[[ SOURCE DATA open ]]

Lemma discovery_asked_once_witness :
  let s := snd (discover_again 3 424 sample_date 5 "cron" (state_of no_tables)) in
  pw_asked (world s) = 1%nat /\ (pw_asked (world s) <= 1)%nat.
Proof.
  intros s. split; [vm_compute; reflexivity|].
  exact (proj1 (discovery_asked_once pw_clock pw_asked echo_law sample_hour 3 424 sample_date 5 "cron"
    (state_of no_tables) eq_refl)).
Defined.

Lemma dropped_outcome_is_failure_witness :
  let run := take_outcome 424 HourlyDiscovery (7, Null) (start_drain [7]) (state_of no_tables) in
  exists d', fst run = Ok d' /\ completed d' = 0%nat /\ length (failures d') = 1%nat.
Proof.
  intros run.
  destruct (fst run) as [d'|e] eqn:E; [|vm_compute in E; discriminate].
  destruct (dropped_outcome_is_failure 424 HourlyDiscovery 7 Null "no match" (start_drain [7])
    (state_of no_tables) d' (snd run)) as (Hc & [m Hm] & _).
  - vm_compute. reflexivity.
  - unfold run in *. rewrite (surjective_pairing (take_outcome _ _ _ _ _)), E. reflexivity.
  - exists d'. rewrite Hm. by split_and!.
Defined.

[[ SOURCE DATA closed ]]

ACTIVITY:
The lines needed run from the first line of the data through the line containing "let run := take_outcome"; give them again exactly and nothing else.

EXPECTED OUTPUT:
Lemma discovery_asked_once_witness :
  let s := snd (discover_again 3 424 sample_date 5 "cron" (state_of no_tables)) in
  pw_asked (world s) = 1%nat /\ (pw_asked (world s) <= 1)%nat.
Proof.
  intros s. split; [vm_compute; reflexivity|].
  exact (proj1 (discovery_asked_once pw_clock pw_asked echo_law sample_hour 3 424 sample_date 5 "cron"
    (state_of no_tables) eq_refl)).
Defined.

Lemma dropped_outcome_is_failure_witness :
  let run := take_outcome 424 HourlyDiscovery (7, Null) (start_drain [7]) (state_of no_tables) in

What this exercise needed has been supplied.